Gerda Kesters fez parte do primeiro estudo clinico com o OPN-305. Há dois meses recebeu uma injeção com o novo medicamento, pouco antes do transplante renal. A paciente afirma: «agora sinto-me bem. Posso fazer aquilo que eu quiser e é uma vida completamente nova. Vou celebrar o meu segundo aniversário este ano».
Antes do transplante, Gerda Kesters tinha de ir ao centro de diálise três vezes por semana durante quatro horas e tinha de seguir uma dieta restrita. «Comecei por não poder comer nenhum sal, nem quaisquer vegetais crus. Os vegetais que podemos comer devem ser cozinhados duas vezes. Nenhum doce, nenhum chocolate, nenhumas batatas fritas, nada. Porquê? Devido à pressão arterial. E não comer vegetais crus significa também nenhuma fruta devido ao potássio e ao fósforo», explica.
Quando os rins não funcionam, os produtos com resíduos solúveis na água não são desintegrados, acumulam-se e levam a uma intoxicação do corpo. Os rins são a estação de limpeza do nosso corpo: são eles que filtram os resíduos para fora do corpo. Todos os dias 1700 litros de sangue passam nos rins e se eles não funcionarem como devem, ficamos envenenados.
«O rim tem muitas funções mas a principal é que se livra de todo o tipo de resíduos no nosso corpo através do metabolismo. Portanto, os alimentos que consumimos, digerem-se e metabolizam-se, e todas as atividades que ocorrem diariamente – produzem resíduos e muitos desses resíduos são solúveis em água e são excretados do nosso corpo através dos nossos rins e os lípidos relacionados com os resíduos são principalmente metabolizados pelo fígado», explica Dirk Kuypers.
O especialista acrescenta que «para além disso, os nossos rins são também responsáveis por manter o equilíbrio de água e de sal, e depois para além disso, têm também alguma função endocrinológica, ou seja, funções hormonais que regulam outros sistemas no nosso corpo como o nosso esqueleto, a nossa médula óssea, entre outras coisas».
O novo medicamento foi desenvolvido na Opsona Therapeutics, em Dublim.

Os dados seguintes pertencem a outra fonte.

(** * Handcrafted-DP: the training driver [cnns.py]

    A shallow embedding of [save_checkpoint], [main] and the command line
    of [cnns.py].  The driver is control flow around collaborators that
    live in other modules ([train_utils], [data], [models], [dp_utils],
    [opacus], [torch], [wandb], [pathlib]): those are the fields of the
    classes [Carriers] and [Collaborators], and every statement below
    holds for all of them. *)

From Stdlib Require Import ZArith List Bool Lia Ascii String.
From stdpp Require Import gmap strings list pretty.

Local Open Scope Z_scope.

(** ** Values handed around by the driver *)

(** The types of the objects [main] receives from its collaborators and
    never looks inside. *)
Class Carriers := {
  (** Python numbers ([float], or [int] where a default is used) that
      the driver compares, formats or passes on. *)
  num : Type;
  (** Renyi-divergence vectors, one entry per order. *)
  rdp : Type;
  device_t : Type;
  (** The pair [(train_data, test_data)] of [get_data]. *)
  dataset_t : Type;
  scattering_t : Type;
  bn_stats_t : Type;
  orders_t : Type;
  model_state_t : Type;
  optim_state_t : Type;
  (** [pathlib.Path] values. *)
  path : Type;
  (** The torch side of a run once it is assembled: model, optimizer,
      attached privacy engine, the two loaders and their generators. *)
  W : Type
}.

Section DataModel.
Context {K : Carriers}.

(** The keyword arguments of [main] (lines 25-30). *)
Record config := {
  dataset : option string;
  seed : Z;
  augment : bool;
  use_scattering : bool;
  size_arg : option string;
  batch_size : Z;
  mini_batch_size : Z;
  sample_batches : bool;
  lr : num;
  optim : string;
  momentum : num;
  nesterov : bool;
  noise_multiplier : num;
  max_grad_norm : num;
  epochs : Z;
  input_norm : option string;
  num_groups : option Z;
  bn_noise_multiplier : option num;
  max_epsilon : option num;
  out_dir : string;
  early_stop : bool;
  device : string
}.

(** The dictionary passed to [save_checkpoint] (lines 198-205). *)
Record checkpoint := {
  ck_epoch : Z;
  ck_model : string;
  ck_state_dict : model_state_t;
  ck_test_acc : num;
  ck_best_acc : num;
  ck_optimizer : optim_state_t
}.

(** The dictionary passed to [run.log] (lines 177-184). *)
Record log_record := {
  lg_epoch : Z;
  lg_train_loss : num;
  lg_train_acc : num;
  lg_test_loss : num;
  lg_test_acc : num;
  lg_epsilon : option num
}.

(** [run_params] and its ["config"] entry (lines 42-56). *)
Record wandb_config := {
  wc_name : string;
  wc_out_path : path;
  wc_dataset : string;
  wc_seed : Z;
  wc_sigma : num;
  wc_epochs : Z;
  wc_batch_size : Z;
  wc_lr : num
}.

Record wandb_params := {
  wp_project : string;
  wp_job_type : string;
  wp_group : string;
  wp_config : wandb_config;
  wp_name : string
}.

(** What [main] asks torch to build, as data: the calls of lines 89-152
    with the arguments the source gives them.  [DataLoader] is torch's
    ([drop_last] is [False] where line 89 and line 95 leave it out);
    [ScatteredLoader] is [get_scattered_loader], whose [drop_last] and
    [sample_batches] are [None] where the call does not pass them. *)
Inductive split := TrainSplit | TestSplit.

Inductive loader :=
| DataLoader (data : dataset_t) (part : split) (batch : Z)
             (shuffle drop_last : bool)
| ScatteredLoader (inner : loader) (scattering : option scattering_t)
                  (dev : device_t) (drop_last sample : option bool).

Inductive norm_layer :=
| NormBN (stats : bn_stats_t)
| NormPlain (kind : option string) (groups : option Z).

Inductive model :=
| CNNS (name : option string) (channels : Z) (norm : norm_layer)
       (size : option string)
| Sequential (scattering : option scattering_t) (inner : model).

Inductive optimizer :=
| SGD (rate mom : num) (nest : bool)
| Adam (rate : num).

Record engine := {
  eng_sample_rate : num;
  eng_alphas : orders_t;
  eng_noise_multiplier : num;
  eng_max_grad_norm : num
}.

(** [rdp_norm] is the integer [0] of line 102 or the vector returned by
    [scatter_normalization]. *)
Inductive rdp_norm_value :=
| NormInt (z : Z)
| NormRdp (r : rdp).

(** Exceptions the driver itself can raise, and the three ways it
    returns. *)
Inductive pyexn :=
| AssertionError
| ZeroDivisionError
| OverflowError
| FileNotFoundError.

Inductive return_site :=
| BudgetExhausted   (* line 172 *)
| Plateau           (* line 195 *)
| EndOfMain.        (* the loop ran out of epochs *)

Inductive outcome :=
| Returned (site : return_site)
| Raised (e : pyexn).

(** Effects on the outside world, in program order: the three seedings
    of lines 32-34, the creation of [run_dir] when it is missing,
    [wandb.init], the call of [scatter_normalization] with the creation
    of its cache directory, the prints, the calls of [train] and [test],
    [run.log] and the calls of [save_checkpoint]. *)
Inductive event :=
| EvSeed (s : Z)
| EvEnsureDir (p : path)
| EvWandbInit (params : wandb_params)
| EvScatterNormalization (save_dir : string)
| EvPrintNumParams (n : Z)
| EvPrintEpoch (epoch : Z)
| EvTrain (n_acc_steps : Z)
| EvTest
| EvPrintEpsilon (epsilon epsilon2 : num)
| EvLog (r : log_record)
| EvPrintPlateau
| EvSaveCheckpoint (state : checkpoint) (is_best : bool) (filename : path).

End DataModel.

(** The functions [main] calls. *)
Class Collaborators {K : Carriers} := {
  (** Python arithmetic on numbers. *)
  num_of_int : Z -> num;
  num_gt : num -> num -> bool;
  num_ge : num -> num -> bool;
  int_truediv : Z -> Z -> num;
  (** Whether the quotient of two integers is too large for a float:
      [a / b] then raises [OverflowError]. *)
  truediv_overflows : Z -> Z -> bool;
  num_str : num -> string;
  (** The float literal [m * 10^e], and the conversions [int(s)] and
      [float(s)] of a command-line word. *)
  num_of_decimal : Z -> Z -> num;
  int_of_str : string -> option Z;
  float_of_str : string -> option num;
  (** [pathlib]. *)
  Path : string -> path;
  path_div : path -> string -> path;
  path_str : path -> string;
  (** [train_utils], [data], [models]. *)
  get_device : string -> device_t;
  get_data : option string -> bool -> dataset_t;
  train_len : dataset_t -> Z;
  train_ndim : dataset_t -> Z;
  get_scatter_transform : option string -> scattering_t * Z;
  get_num_params : model -> Z;
  assemble : device_t -> model -> loader -> loader -> optimizer -> engine -> W;
  train : W -> Z -> W * (num * num);
  test : W -> W * (num * num);
  model_state_dict : W -> model_state_t;
  optimizer_state_dict : W -> optim_state_t;
  (** The attributes of the attached [PrivacyEngine]. *)
  engine_sample_rate : W -> num;
  engine_noise_multiplier : W -> num;
  engine_steps : W -> Z;
  (** [dp_utils]. *)
  ORDERS : orders_t;
  get_renyi_divergence : num -> num -> rdp;
  get_privacy_spent : rdp -> num * num;
  scatter_normalization :
    loader -> option scattering_t -> Z -> device_t -> Z -> Z ->
    option num -> orders_t -> string -> bn_stats_t * rdp;
  (** Elementwise arithmetic of the vector library. *)
  rdp_mul_int : rdp -> Z -> rdp;
  rdp_add : rdp -> rdp -> rdp;
  int_add_rdp : Z -> rdp -> rdp
}.

(** ** The driver *)

Section Driver.
Context {K : Carriers} {C : Collaborators}.

(** *** [save_checkpoint] (lines 19-22)

    Checkpoint files are the only files the driver writes; the store maps
    a file name to the state last written there.  [main] always passes
    [filename], a [pathlib.Path]; [f"{filename}_best"] is its string
    followed by [_best]. *)

(** [torch.save(state, filename)]. *)
Definition torch_save (state : checkpoint) (filename : string)
    (fs : gmap string checkpoint) : gmap string checkpoint :=
  <[filename := state]> fs.

(** [shutil.copyfile(src, dst)]: fails when [src] does not exist.  (It
    also fails when [src] and [dst] are one file; the two names of
    [save_checkpoint] differ.) *)
Definition copyfile (src dst : string)
    (fs : gmap string checkpoint) : option (gmap string checkpoint) :=
  match fs !! src with
  | Some c => Some (<[dst := c]> fs)
  | None => None
  end.

Definition save_checkpoint (state : checkpoint) (is_best : bool)
    (filename : path) (fs : gmap string checkpoint)
    : option (gmap string checkpoint) :=
  let fs1 := torch_save state (path_str filename) fs in
  if is_best
  then copyfile (path_str filename) (path_str filename +:+ "_best") fs1
  else Some fs1.
(** ** The artifact reference *)

(** C9. The artifact reference [run_alignment] returns is non-null exactly
    when the task reached Completed: every rejection and failure returns
    [None], and the success return carries the output path of the task, a
    file whose text-mode read is the result text returned. The success
    return is reached: it is what a MAFFT run that exits with status 0
    gives when the upload can be staged and the result opened and read. *)
Theorem artifact_iff_completed E f tool st w :
  let x := result_of (run_alignment_exit E f tool st w) in
  let r := run_alignment E f tool st w in
  let outp := output_path_of (task_id_of E st w) (now_stamp E) in
  (file_download (result_of r) <> None <-> terminal_state x = Completed)
  /\ (terminal_state x <> Completed -> file_download (result_of r) = None)
  /\ (terminal_state x = Completed ->
      file_download (result_of r) = Some outp
      /\ exists content,
           files (world_of r) !! outp = Some content
           /\ result_box (result_of r) = universal_newlines content)
  /\ (forall name content out err writes,
        f = Some (Named name) -> tool = "MAFFT" ->
        files w !! name = Some content ->
        stage_fault E = None -> out_open_fault E = None ->
        read_fault E = None ->
        (forall argv fs, spawn E argv fs = Exits 0 out err writes) ->
        terminal_state x = Completed
        /\ file_download (result_of r) = Some outp).
Proof.
  intros x r outp. subst x r outp.
  destruct (run_alignment_components E f tool st w) as (-> & _ & ->).
  split_and!.
  - destruct (result_of (run_alignment_exit E f tool st w)); simpl;
      split; congruence || discriminate.
  - by destruct (result_of (run_alignment_exit E f tool st w)).
  - pose proof (run_alignment_exit_ledger E f tool st w) as H. cbv zeta in H.
    destruct (result_of (run_alignment_exit E f tool st w))
      as [| | | | | | |text path]; try discriminate.
    intros _. destruct H as (-> & w1 & _ & (content & Hfile & ->) & ->).
    split; [done|]. exists content. split; [|done].
    by rewrite (proj1 (save_to_db_frame _ _ _ _ _ _ _ _)).
  - intros name content out err writes -> -> Hname Hstage Hopen Hread Hspawn.
    destruct (run_alignment_exit_tried E name content "MAFFT" st w Hname Hstage)
      as (w2 & t & w3 & _ & _ & Htry & _ & _ & Hres).
    match type of Htry with try_tool E _ ?a ?b ?c w2 = _ =>
      destruct (try_tool_mafft_ok E a b c w2 out err writes Hopen Hspawn)
        as (w' & Hok & Hout)
    end.
    rewrite Hok in Htry. injection Htry as <- <-.
    rewrite (read_output_ok E _ w' out Hout Hread) in Hres.
    by rewrite Hres.
Qed.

Desde 2006 e ao longo de várias fases os investigadores da empresa desenvolveram o OPN-305. Antes do estudo clinico em pacientes transplantados, os cientistas avaliaram a eficácia e segurança pré-clínica do OPN-305 numa série de modelos e sujeitos.
Mary Reilly é a coordenadora do projeto do consórcio e líder do desenvolvimento clínico do OPN-305 e explica que o OPN-305 «é um anticorpo IgG4 humanizado e nós fizemos algumas alterações em termos da estrutura do anticorpo para o tornar mais humanizado».
Isto «porque um dos riscos que se corre quando se administra uma proteína humana em um paciente é que podemos construir anticorpos contra essa proteína. Pelo que quisemos produzir o anticorpo o mais humanizado possível para prevenir uma resposta imunitária do anticorpo».
Após a primeira parte do estudo clínico de transplante renal que envolveu 139 pacientes em trinta e seis centros de estudos clínicos na Europa e catorze nos EUA, o consórcio está à espera dos resultados antes de avançar para a parte B da fase II do estudo.
«Particularmente nos EUA existem cerca de 45% de rins descartáveis porque não têm a qualidade apropriada para serem usados no transplante. Pelo que, o que estamos a tentar fazer com o 305 é: queremos prevenir a Função Tardia do Enxerto (a inflamação no período pós transplante) e esperamos reduzir o número de rins descartáveis e na verdade fazer com que haja mais disponíveis», afirma Mary Reilly.
Se o estudo for bem-sucedido, no futuro a nova terapia poderá ser usada não apenas no transplante renal, mas também nos transplantes de coração, pulmão e outros órgão sólidos, que têm de lidar com um tipo de inflamação semelhante após o transplante.